NS5A inhibitors accounted for 35.03% revenue in 2024, anchored by sofosbuvir/velpatasvir's 98% cure performance across genotypes. Yet monoclonal antibodies are forecast to grow 4.38% CAGR, the fastest among classes, propelled by candidates such as GIGA-2339, which combines more than 1,000 anti-HBs antibodies and exhibits 2,000-fold greater potency than current options. Multi-class cocktails pairing nucleo(t)ide reverse-transcriptase inhibitors with novel agents form the centerpiece of future filings.
For late-entry competitors, platform breadth outweighs single-asset strength. Firms able to assemble NS5A, siRNA, and antibody assets under one roof can tailor regimens to genotype, fibrosis stage, and prior therapy resistance, deepening share of wallet across the hepatitis therapeutics market.
The Hepatitis Therapeutics Market Report is Segmented by Disease Type (Hepatitis A, Hepatitis B, and More), by Drug Class (Interferons, Monoclonal Antibodies, and More), Route of Administration (Oral and Injectable), Distribution Channel (Offline and Online), End-User (Hospitals, Specialty Clinics, and More) and Geography (North America, Europe, Asia-Pacific, and More). The Market Forecasts are Provided in Terms of Value (USD).
North America held 40.59% of revenue in 2024 and advances at 3.45% CAGR to 2030. Subscription contracts, value-based reimbursement, and generous Medicaid carve-outs underpin demand and insulate volumes from list-price deflation. The proposed federal carve-out program would replicate Louisiana's flat-fee model nationally, establishing predictable multi-year procurement windows that favor companies with broad portfolios. Canada's centralized purchasing and Mexico's emergent generic hubs complement the region's volume stability.

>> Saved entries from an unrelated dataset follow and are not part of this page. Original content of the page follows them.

(** [str(value).encode("ascii")] of an integer. *)
Definition str_int (value : Z) : outcome pystr :=
  let? _ := orequire (digit_count (int_repr value) <=? MAX_STR_DIGITS) int_limit in
  Returned (int_repr value).

(** [\uXXXX]. *)
Definition unit_escape (u : Z) : pystr :=
  [92; 117; hex_low (u / 4096); hex_low (u / 256 mod 16); hex_low (u / 16 mod 16); hex_low (u mod 16)].

(** A character of a string that is written with [ensure_ascii=True]. *)
Definition ascii_escape (c : Z) : pystr :=
  if c =? 34 then [92; 34]
  else if c =? 92 then [92; 92]
  else if c =? 10 then [92; 110]
  else if c =? 13 then [92; 114]
  else if c =? 9 then [92; 116]
  else if c =? 12 then [92; 102]
  else if c =? 8 then [92; 98]
  else if (32 <=? c) && (c <=? 126) then [c]
  else if c <? 65536 then unit_escape c
  else unit_escape (55296 + (c - 65536) / 1024) ++ unit_escape (56320 + (c - 65536) mod 1024).

(** ** The format *)

(** [_json_string]. *)
Definition json_string (value : pystr) : pybytes := 34 :: flat_map ascii_escape value ++ [34].

(** [_object_no_duplicates]; the keys of a document are strings. *)
Fixpoint collect_members (pairs result : list (pystr * json)) : outcome (list (pystr * json)) :=
  match pairs with
  | [] => Returned result
  | (key, value) :: rest =>
      let? _ := orequire (negb (bool_decide (key ∈ result.*1))) malformed in
      collect_members rest (result ++ [(key, value)])
  end.

Definition object_no_duplicates (pairs : list (pystr * json)) : outcome json :=
  let? members := collect_members pairs [] in Returned (JObject members).

(** [JsonEnvelopeFormat]: its [max_encoded_size]. *)
Record JsonEnvelopeFormat : Type := { jf_max_encoded_size : Z }.

Definition make_json_format (max_encoded_size : arg Z) : outcome JsonEnvelopeFormat :=
  let? n := validate_max_encoded_size max_encoded_size in
  Returned {| jf_max_encoded_size := n |}.

(** The check of the content type before anything is written. *)
Definition check_content_type (content_type : option pystr) : outcome unit :=
  match content_type with
  | None => Returned tt
  | Some s =>
      let? content_bytes := oget (utf8_encode s) UnicodeError in
      orequire (blen content_bytes <=? MAX_CONTENT_TYPE_SIZE) (ValueError "content type exceeds its encoded size limit")
  end.

(** Everything before the payload. *)
Definition json_prefix (e : ResultEnvelope) : outcome pybytes :=
  let m := re_metadata e in
  let owner := json_string (re_owner_token e) in
  let serde_format := json_string (pm_format m) in
  let content_type := match pm_content_type m with None => py "null" | Some s => json_string s end in
  let trust_profile := json_string (trust_value (pm_trust_profile m)) in
  let algorithm := json_string (re_compression_algorithm e) in
  let? version := str_int (re_version e) in
  let? serde_version := str_int (pm_version m) in
  Returned ([123; 34] ++ py "version" ++ [34; 58] ++ version
    ++ [44; 34] ++ py "owner_token" ++ [34; 58] ++ owner
    ++ [44; 34] ++ py "metadata" ++ [34; 58; 123; 34] ++ py "format" ++ [34; 58] ++ serde_format
    ++ [44; 34] ++ py "version" ++ [34; 58] ++ serde_version
    ++ [44; 34] ++ py "content_type" ++ [34; 58] ++ content_type
    ++ [44; 34] ++ py "trust_profile" ++ [34; 58] ++ trust_profile
    ++ [125; 44; 34] ++ py "compression" ++ [34; 58] ++ algorithm
    ++ [44; 34] ++ py "payload" ++ [34; 58; 34]).

(** [JsonEnvelopeFormat.encode]. *)
Definition json_envelope_encode (format : JsonEnvelopeFormat) (envelope : arg ResultEnvelope) : outcome pybytes :=
  let? e := require_exact envelope "envelope must be an exact ResultEnvelope" in
  let? _ := check_content_type (pm_content_type (re_metadata e)) in
  let payload_length := 4 * ((blen (re_payload e) + 2) / 3) in
  let? prefix := json_prefix e in
  let predicted_size := blen prefix + payload_length + 2 in
  let? _ := ensure_bound predicted_size (jf_max_encoded_size format) in
  let encoded := prefix ++ b64encode_std (re_payload e) ++ [34; 125] in
  let? _ := ensure_bound (blen encoded) (jf_max_encoded_size format) in
  Returned encoded.

Section Decoding.
Context `{FloatText} `{RecursionRoom}.

(** The hooks of [JSONDecoder(object_pairs_hook=...)], the other three its own. *)
Definition parse_int (text : pystr) : outcome json :=
  let? _ := orequire (digit_count text <=? MAX_STR_DIGITS) int_limit in
  Returned (JInt (int_of_text text)).

Definition parse_constant (text : pystr) : outcome json :=
  Returned (JFloat
    (if bool_decide (text = py "NaN") then S754_nan
     else S754_infinity (bool_decide (text = py "-Infinity")))).

Definition envelope_hooks : json_hooks :=
  {| hk_int := parse_int;
     hk_float := fun text => Returned (JFloat (float_of_text text));
     hk_constant := parse_constant;
     hk_object := object_no_duplicates |}.

Definition DOCUMENT_KEYS : list pystr :=
  [py "version"; py "owner_token"; py "metadata"; py "compression"; py "payload"].
Definition METADATA_KEYS : list pystr := [py "format"; py "version"; py "content_type"; py "trust_profile"].

(** [type(value) is not dict or list(value) != keys]. *)
Definition object_with (keys : list pystr) (value : json) : outcome (list (pystr * json)) :=
  match value with
  | JObject members => let? _ := orequire (bool_decide (members.*1 = keys)) malformed in Returned members
  | _ => Raised malformed
  end.

(** [document[key]]. *)
Fixpoint subscript (members : list (pystr * json)) (key : pystr) : outcome json :=
  match members with
  | [] => Raised KeyError
  | (k, value) :: rest => if bool_decide (k = key) then Returned value else subscript rest key
  end.

(** [type(value) is not str], [type(value) is not int]. *)
Definition exact_str (value : json) : outcome pystr :=
  match value with JString s => Returned s | _ => Raised malformed end.
Definition exact_int (value : json) : outcome Z :=
  match value with JInt n => Returned n | _ => Raised malformed end.

(** The payload of its canonical Base64 text. *)
Definition decode_payload (payload_text : pystr) : outcome pybytes :=
  let? _ := orequire (is_ascii payload_text) malformed in
  let? payload := oget (b64decode_std payload_text) malformed in
  let? _ := orequire (bool_decide (b64encode_std payload = payload_text)) malformed in
  Returned payload.

Definition decode_content_type (value : json) : outcome (option pystr) :=
  match value with
  | JNull => Returned None
  | JString s =>
      let? encoded := oget (utf8_encode s) UnicodeError in
      let? _ := orequire (blen encoded <=? MAX_CONTENT_TYPE_SIZE) malformed in
      Returned (Some s)
  | _ => Raised malformed
  end.

(** The body of the [try] of [JsonEnvelopeFormat.decode] after the text is read. *)
Definition envelope_of_document (value : json) : outcome ResultEnvelope :=
  let? document := object_with DOCUMENT_KEYS value in
  let? metadata_value := subscript document (py "metadata") in
  let? metadata_document := object_with METADATA_KEYS metadata_value in
  let? version := obind (subscript document (py "version")) exact_int in
  let? _ := orequire (version =? ENVELOPE_VERSION) (EnvelopeDecodeError Envelope.UNSUPPORTED_VERSION) in
  let? owner_token := obind (subscript document (py "owner_token")) exact_str in
  let? compression := obind (subscript document (py "compression")) exact_str in
  let? payload_text := obind (subscript document (py "payload")) exact_str in
  let? payload := decode_payload payload_text in
  let? serde_format := obind (subscript metadata_document (py "format")) exact_str in
  let? serde_version := obind (subscript metadata_document (py "version")) exact_int in
  let? content_type := obind (subscript metadata_document (py "content_type")) decode_content_type in
  let? trust := obind (subscript metadata_document (py "trust_profile")) exact_str in
  let? profile := trust_of_value trust in
  let? metadata := make_metadata (Exact serde_format) (Exact serde_version) (Exact <$> content_type) (Exact profile) in
  make_envelope (Exact version) (Exact owner_token) (Exact metadata) (Exact compression) (Exact payload).

(** [decoder.raw_decode(text)], which must take all of the text. *)
Definition read_document (text : pystr) : outcome json :=
  let? (document, rest) := scan_value envelope_hooks (scan_fuel text) (Some recursion_room) text in
  match rest with [] => Returned document | _ => Raised malformed end.

Definition json_decode_body (data : pybytes) : outcome ResultEnvelope :=
  let? text := oget (utf8_decode data) UnicodeError in
  let? document := read_document text in
  envelope_of_document document.

(** [JsonEnvelopeFormat.decode]. *)
Definition json_envelope_decode (format : JsonEnvelopeFormat) (data : arg pybytes) : outcome ResultEnvelope :=
  let? d := require_exact data "data must be exact bytes" in
  let? _ := ensure_bound (blen d) (jf_max_encoded_size format) in
  match json_decode_body d with
  | Returned e => Returned e
  | Raised (EnvelopeDecodeError code) => Raised (EnvelopeDecodeError code)
  | Raised e => if is_TypeError_or_ValueError e then Raised malformed else Raised e
  end.

(** A [JsonEnvelopeFormat] as a format of the result codec. *)
Definition json_format {W} (f : JsonEnvelopeFormat) : EnvelopeFormat W := {|
  ef_bound := Some (jf_max_encoded_size f);
  ef_encode e := b <- pure_outcome (json_envelope_encode f (Exact e)) ;; ret (Exact b);
  ef_decode b := e <- pure_outcome (json_envelope_decode f (Exact b)) ;; ret (Exact e);
|}.
End Decoding.

(** ** Strings *)

(** A character that UTF-8 can encode. *)
Definition scalar (c : Z) : Prop := 0 <= c <= 1114111 /\ is_surrogate c = false.

Lemma hex_low_value v : 0 <= v < 16 -> hex_digit_value (hex_low v) = Some v /\ 48 <= hex_low v <= 102.
Proof.
  intros Hv. assert (v ∈ seqZ 0 16) as Hin by (apply elem_of_seqZ; lia).
  clear Hv. revert v Hin. apply Forall_forall. vm_compute. repeat constructor; discriminate.
Qed.

Lemma unit_hex u : 0 <= u < 65536 ->
  four_hex (hex_low (u / 4096)) (hex_low (u / 256 mod 16)) (hex_low (u / 16 mod 16)) (hex_low (u mod 16)) = Some u.
Proof.
  intros Hu. unfold four_hex. rewrite !(fun v H => proj1 (hex_low_value v H)) by divide. cbn. f_equal. divide.
Qed.

Lemma unit_escape_ascii u : 0 <= u < 65536 -> Forall (fun c => 0 <= c < 128) (unit_escape u).
Proof.
  intros Hu. pose proof (fun v H => proj2 (hex_low_value v H)) as Hh. unfold unit_escape.
  pose proof (Hh (u / 4096) ltac:(divide)). pose proof (Hh (u / 256 mod 16) ltac:(divide)).
  pose proof (Hh (u / 16 mod 16) ltac:(divide)). pose proof (Hh (u mod 16) ltac:(divide)).
  repeat constructor; lia.
Qed.

Lemma scan_pair high low rest :
  0 <= high < 65536 -> 0 <= low < 65536 -> is_high high = true -> is_low low = true ->
  scan_string (unit_escape high ++ unit_escape low ++ rest) = push (join_surrogates high low) (scan_string rest).
Proof.
  intros Hh Hl Eh El. unfold unit_escape. cbn [app scan_string Z.eqb Pos.eqb].
  rewrite !unit_hex by done. by rewrite Eh, El.
Qed.

Lemma scalar_bounds c : scalar c <-> 0 <= c <= 1114111 /\ (c < 55296 \/ 57343 < c).
Proof. unfold scalar, is_surrogate. rewrite andb_false_iff, !Z.leb_gt. done. Qed.

Lemma scan_ascii_escape c rest :
  scalar c -> scan_string (ascii_escape c ++ rest) = push c (scan_string rest).
Proof.
  intros [Hc Hs]%scalar_bounds. unfold ascii_escape.
  repeat match goal with |- context [if c =? ?k then _ else _] =>
    destruct (Z.eqb_spec c k) as [->|?]; [reflexivity|] end.
  destruct (Z.leb_spec 32 c), (Z.leb_spec c 126); cbn [andb]; [apply scan_string_plain; lia|..].
  all: destruct (Z.ltb_spec c 65536);
    [unfold unit_escape; cbn [app]; apply scan_unit; [apply unit_hex; lia|unfold is_high; lia]
    |rewrite <-app_assoc, scan_pair by (unfold is_high, is_low; divide); f_equal; unfold join_surrogates; divide].
Qed.

Lemma ascii_escape_ascii c : scalar c -> Forall (fun c => 0 <= c < 128) (ascii_escape c).
Proof.
  intros [Hc Hs]%scalar_bounds. unfold ascii_escape.
  repeat match goal with |- context [if c =? ?k then _ else _] =>
    destruct (Z.eqb_spec c k); [repeat constructor; done|] end.
  destruct (Z.leb_spec 32 c), (Z.leb_spec c 126); cbn [andb]; [repeat constructor; lia|..].
  all: destruct (Z.ltb_spec c 65536); [apply unit_escape_ascii; lia|].
  all: apply Forall_app_2; apply unit_escape_ascii; divide.
Qed.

Europe posts a steady 3.23% CAGR, powered by coordinated elimination plans and early adoption of novel modalities such as bulevirtide for hepatitis D. Risk-sharing payment contracts in Italy and Germany tie reimbursement to sustained virologic response, ensuring therapy access while safeguarding budgets. Regional reference pricing pressures margins, but centralized approvals expedite multi-country launches, allowing quicker payback on development costs.
Asia-Pacific is the growth pacesetter at 4.64% CAGR. The hepatitis therapeutics market size for the region is projected to expand quickly as China rolls out national screening and as India integrates antivirals into public insurance. China documented a 31.54% fall in hepatitis C incidence but a 28.60% mortality increase, underscoring diagnostic lag. Japan and South Korea furnish high-value demand through aggressive screening of aging populations, while Australia's outcomes-based DAA deal has become a case study for neighboring health ministries. Governments across Southeast Asia are earmarking special budgets to meet the WHO 2030 elimination milestone, further amplifying regional momentum.